═════ SOURCE RECORDS ═════

(* ===== verification/PromoteJob.v ===== *)
(** * Promote jobs

    The data of the async promote (share) queue
    (packages/publisher/src/async-promote-queue-types.ts) with the recovery
    binding of a durable share (promote-operation-intent.ts,
    promote-recovery-binding.ts, bound-promote-request.ts) and the lane scopes
    that decide which jobs compete for one assertion
    (async-promote-queue-utils.ts). *)

From Stdlib Require Import Strings.Ascii.
From S2P Require Import Prelude JsString.

(** ** async-promote-queue-types.ts *)

Inductive PromoteJobState : Type := queued | running | failed_retrying | succeeded | failed.

#[export] Instance PromoteJobState_eq_dec : EqDecision PromoteJobState.
Proof. solve_decision. Defined.

Definition ASYNC_PROMOTE_QUEUE_FORMAT_VERSION : Z := 4.
Definition ASYNC_PROMOTE_QUEUE_MIN_AUTO_RECOVERABLE_FORMAT_VERSION : Z := 2.

Inductive PromoteFailureClassification : Type := transient | cap_exceeded | fatal.

#[export] Instance classification_eq_dec : EqDecision PromoteFailureClassification.
Proof. solve_decision. Defined.

(** promote-operation-intent.ts: the durable v1 envelope. *)
Inductive access_policy : Type := public | ownerOnly | allowList.

#[export] Instance access_policy_eq_dec : EqDecision access_policy.
Proof. solve_decision. Defined.

Record PromoteOperationIntent : Type := {
  oi_version : Z;
  oi_operationId : string;
  oi_timestampMs : Z;
  oi_publisherPeerId : option string;
  oi_confirmationRequired : bool;
  oi_accessPolicy : access_policy;
  oi_allowedPeers : list string
}.

(** promote-recovery-binding.ts: the immutable replay authority. *)
Record PromoteRecoveryBinding : Type := {
  rb_version : Z;
  rb_sealDigest : string;
  rb_intent : PromoteOperationIntent;
  rb_inventoryRequired : bool
}.

#[export] Instance intent_eq_dec : EqDecision PromoteOperationIntent.
Proof. solve_decision. Defined.
#[export] Instance binding_eq_dec : EqDecision PromoteRecoveryBinding.
Proof. solve_decision. Defined.

Inductive entities_selector : Type := all | some_entities (l : list string).

(** [PromoteRequest]: an ordinary request has no recovery binding. *)
Record PromoteRequest : Type := {
  contextGraphId : string;
  subGraphName : option string;
  assertionName : string;
  entities : entities_selector;
  agentAddress : option string;
  authorAgentAddress : option string;
  recoveryBinding : option PromoteRecoveryBinding
}.

Record PromoteLease : Type := {
  ls_workerId : string;
  ls_acquiredAt : Z;
  ls_expiresAt : Z;
  ls_lastHeartbeatAt : Z;
  ls_claimToken : string
}.

(** promote-no-effect-rejection.ts *)
Record PromoteNoEffectProof : Type := {
  ne_sealDigest : string;
  ne_operationId : string
}.

Record PromoteAttemptError : Type := {
  ae_message : string;
  ae_retryable : bool;
  ae_classification : PromoteFailureClassification;
  ae_recordedAt : Z;
  ae_diagnosticCode : option string;
  ae_authorityReason : option string;
  ae_noEffectProof : option PromoteNoEffectProof
}.

Record PromoteAttemptState : Type := {
  at_count : Z;
  at_maxRetries : Z;
  at_nextRetryAt : option Z;
  at_lastError : option PromoteAttemptError
}.

(** [CanonicalGraphScopedAuthorSealV1]
    (packages/core/src/canonical-graph-scoped-author-seal.ts) *)
Record CanonicalGraphScopedAuthorSealV1 : Type := {
  sl_assertionMerkleRoot : string;
  sl_authorAddress : string;
  sl_authorAttestationR : string;
  sl_authorAttestationVS : string;
  sl_authorSchemeVersion : string;
  sl_assertedAtChainId : string;
  sl_assertedAtKav10Address : string;
  sl_reservedKaId : string;
  sl_assertionFinalizedAt : string;
  sl_contentScopeVersion : string;
  sl_kaUal : string;
  sl_assertionVersion : string;
  sl_publicTripleCount : string;
  sl_privateTripleCount : string;
  sl_privateMerkleRoot : option string
}.

(** share-completion-evidence.ts *)
Record ShareCompletionEvidence : Type := {
  ev_contextGraphId : string;
  ev_assertionName : string;
  ev_agentAddress : string;
  ev_subGraphName : option string;
  ev_shareOperationId : string;
  ev_seal : CanonicalGraphScopedAuthorSealV1
}.

Record PromoteResult : Type := {
  re_shareEvidence : option ShareCompletionEvidence;
  re_promotedCount : Z;
  re_succeededAt : Z;
  re_gossipMessageSize : option Z
}.

(** Rows of old formats may carry a marker without [promoteStarted]. *)
Record PromoteCommitMarker : Type := {
  promoteStarted : option bool;
  swmInserted : bool;
  wmCleaned : bool;
  lifecycleStamped : bool;
  gossiped : bool
}.

Inductive PromoteCommitMarkerStep : Type :=
| st_promoteStarted | st_swmInserted | st_wmCleaned | st_lifecycleStamped | st_gossiped.

Record PromoteJob : Type := {
  jobId : string;
  request : PromoteRequest;
  state : PromoteJobState;
  enqueuedAt : Z;
  updatedAt : Z;
  lease : option PromoteLease;
  attempt : PromoteAttemptState;
  result_ : option PromoteResult;
  preparationAttempts : option Z;
  commitMarker : option PromoteCommitMarker;
  reason : option string;
  formatVersion : option Z
}.

(** ** promote-operation-intent.ts *)

Definition truthy (o : option string) : bool :=
  match o with Some s => nonEmpty s | None => false end.

Definition canonicalizeAllowedPeers (peers : list string) : list string :=
  js_sort compareCodeUnits (setOf [] (filter (fun p => nonEmpty p = true) (trim <$> peers))).

Definition isSafeInteger (n : Z) : bool := (Z.abs n <=? 9007199254740991)%Z.

Definition assertPromoteOperationIntent (parsed : PromoteOperationIntent)
    (expectedOperationId : string) : bool :=
  let canonicalAllowedPeers := canonicalizeAllowedPeers (oi_allowedPeers parsed) in
  (oi_version parsed =? 1)%Z
  && String.eqb (oi_operationId parsed) expectedOperationId
  && isSafeInteger (oi_timestampMs parsed)
  && (0 <? oi_timestampMs parsed)%Z
  && match oi_publisherPeerId parsed with
     | None => true
     | Some p => nonEmpty p && String.eqb p (trim p)
     end
  && bool_decide (oi_allowedPeers parsed = canonicalAllowedPeers)
  && eqb (bool_decide (oi_accessPolicy parsed = allowList))
         (negb (bool_decide (canonicalAllowedPeers = []))).

(** ** promote-recovery-binding.ts *)

Definition isBoundedIdentifier (s : string) : bool :=
  isIdentifier s && (String.length s <=? 256).

Definition assertBindingHeader (b : PromoteRecoveryBinding) : bool :=
  (rb_version b =? 1)%Z
  && isPrefixedHex isLowerHexChar 64 (rb_sealDigest b)
  && isBoundedIdentifier (oi_operationId (rb_intent b)).

Definition isPromoteRecoveryBinding (b : PromoteRecoveryBinding) : bool :=
  assertBindingHeader b && assertPromoteOperationIntent (rb_intent b) (oi_operationId (rb_intent b)).

(** The errors of the queue. *)
Inductive queue_error : Type :=
| ContextGraphIdRequired
| AssertionNameRequired
| AgentAddressEmpty
| EntitiesEmpty
| EntityEmpty
| WorkerIdRequired
| JobIdEmpty
| JobIdTooLong
| JobIdUnsafe
| InvalidBoundRequest
| RecoveryBindingConflict
| InlineAdmissionUnbound
| JobNotFound (jobId : string)
| CancellationConflict (jobId : string)
| NotFailed
| RetiredRejection
| MissingStorageLane
| ManualInspectionRequired
| JobConflict (existingJobId : string)
| AdmissionNotAdmitted
| AdmissionIndeterminate (jobId : string)
| AdmissionUncertain (jobId : string)
| StoreFailure
| LeaseError
| SwmNotInserted
| EvidenceMismatch.

(** [validatePromoteRecoveryBinding]: the checks, then a copy of the fields. *)
Definition validatePromoteRecoveryBinding (b : PromoteRecoveryBinding)
    : result queue_error PromoteRecoveryBinding :=
  throw RecoveryBindingConflict when negb (isPromoteRecoveryBinding b);
  Ok {| rb_version := 1;
        rb_sealDigest := rb_sealDigest b;
        rb_intent :=
          {| oi_version := 1;
             oi_operationId := oi_operationId (rb_intent b);
             oi_timestampMs := oi_timestampMs (rb_intent b);
             oi_publisherPeerId :=
               if truthy (oi_publisherPeerId (rb_intent b))
               then oi_publisherPeerId (rb_intent b) else None;
             oi_confirmationRequired := oi_confirmationRequired (rb_intent b);
             oi_accessPolicy := oi_accessPolicy (rb_intent b);
             oi_allowedPeers := oi_allowedPeers (rb_intent b) |};
        rb_inventoryRequired := rb_inventoryRequired b |}.

(** ** bound-promote-request.ts and bound-promote-job.ts *)

Definition isBoundPromoteRequest (r : PromoteRequest) : bool :=
  nonEmpty (contextGraphId r) && nonEmpty (assertionName r)
  && match entities r with all => true | some_entities _ => false end
  && match agentAddress r with Some a => nonEmpty (trim a) | None => false end
  && match recoveryBinding r with Some b => isPromoteRecoveryBinding b | None => false end.

Definition isBoundPromoteJob (job : PromoteJob) : bool :=
  bool_decide (formatVersion job = Some 4%Z) && isBoundPromoteRequest (request job).

Definition snapshotPromoteRequest (r : PromoteRequest) : result queue_error PromoteRequest :=
  match recoveryBinding r with
  | Some b =>
      throw InvalidBoundRequest when negb (isBoundPromoteRequest r);
      let* b' := validatePromoteRecoveryBinding b in
      Ok {| contextGraphId := contextGraphId r; subGraphName := subGraphName r;
            assertionName := assertionName r; entities := all;
            agentAddress := trim <$> agentAddress r;
            authorAgentAddress := authorAgentAddress r; recoveryBinding := Some b' |}
  | None =>
      Ok {| contextGraphId := contextGraphId r; subGraphName := subGraphName r;
            assertionName := assertionName r; entities := entities r;
            agentAddress := if truthy (trim <$> agentAddress r) then trim <$> agentAddress r else None;
            authorAgentAddress := authorAgentAddress r; recoveryBinding := None |}
  end.

(** ** Lanes (async-promote-queue-utils.ts) *)

Definition isEvmAddress (s : string) : bool := isPrefixedHex isHexChar 40 s.

Definition normalizePromoteAgentLane (address : option string) : string :=
  let lane := default EmptyString (trim <$> address) in
  if isEvmAddress lane then toLowerCase lane else lane.

Definition legacyUniquenessKey (r : PromoteRequest) : string :=
  contextGraphId r ++ unitSeparator ++ default EmptyString (subGraphName r)
  ++ unitSeparator ++ assertionName r.

Definition uniquenessKey (r : PromoteRequest) : string :=
  legacyUniquenessKey r ++ unitSeparator ++ normalizePromoteAgentLane (agentAddress r).

Definition uniquenessLookupKeys (r : PromoteRequest) : list string :=
  setOf [] [uniquenessKey r;
            (legacyUniquenessKey r ++ unitSeparator
             ++ default EmptyString ((fun a => toLowerCase (trim a)) <$> agentAddress r))%string;
            (legacyUniquenessKey r ++ unitSeparator)%string;
            legacyUniquenessKey r].

Record PromoteLaneConflictScope : Type := {
  sc_legacyKey : string;
  sc_lane : string;
  sc_missingMatchesAnyLane : bool
}.

Definition promoteLaneConflictScope (r : PromoteRequest) (missingAgentAddressMatchesAnyLane : bool)
    : PromoteLaneConflictScope :=
  let value := normalizePromoteAgentLane (agentAddress r) in
  {| sc_legacyKey := legacyUniquenessKey r;
     sc_lane := value;
     sc_missingMatchesAnyLane := negb (nonEmpty value) && missingAgentAddressMatchesAnyLane |}.

Definition promoteLaneScopesConflict (a b : PromoteLaneConflictScope) : bool :=
  String.eqb (sc_legacyKey a) (sc_legacyKey b)
  && (String.eqb (sc_lane a) (sc_lane b)
      || sc_missingMatchesAnyLane a || sc_missingMatchesAnyLane b).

═════

> **TASK BRIEF**
Keep both end lines and retype everything in the records above from the line containing "assertBindingHeader b &&" through the line containing "if truthy (oi_publisherPeerId", exactly, with nothing else.

> **WRITTEN RESPONSE**
  assertBindingHeader b && assertPromoteOperationIntent (rb_intent b) (oi_operationId (rb_intent b)).

(** The errors of the queue. *)
Inductive queue_error : Type :=
| ContextGraphIdRequired
| AssertionNameRequired
| AgentAddressEmpty
| EntitiesEmpty
| EntityEmpty
| WorkerIdRequired
| JobIdEmpty
| JobIdTooLong
| JobIdUnsafe
| InvalidBoundRequest
| RecoveryBindingConflict
| InlineAdmissionUnbound
| JobNotFound (jobId : string)
| CancellationConflict (jobId : string)
| NotFailed
| RetiredRejection
| MissingStorageLane
| ManualInspectionRequired
| JobConflict (existingJobId : string)
| AdmissionNotAdmitted
| AdmissionIndeterminate (jobId : string)
| AdmissionUncertain (jobId : string)
| StoreFailure
| LeaseError
| SwmNotInserted
| EvidenceMismatch.

(** [validatePromoteRecoveryBinding]: the checks, then a copy of the fields. *)
Definition validatePromoteRecoveryBinding (b : PromoteRecoveryBinding)
    : result queue_error PromoteRecoveryBinding :=
  throw RecoveryBindingConflict when negb (isPromoteRecoveryBinding b);
  Ok {| rb_version := 1;
        rb_sealDigest := rb_sealDigest b;
        rb_intent :=
          {| oi_version := 1;
             oi_operationId := oi_operationId (rb_intent b);
             oi_timestampMs := oi_timestampMs (rb_intent b);
             oi_publisherPeerId :=
               if truthy (oi_publisherPeerId (rb_intent b))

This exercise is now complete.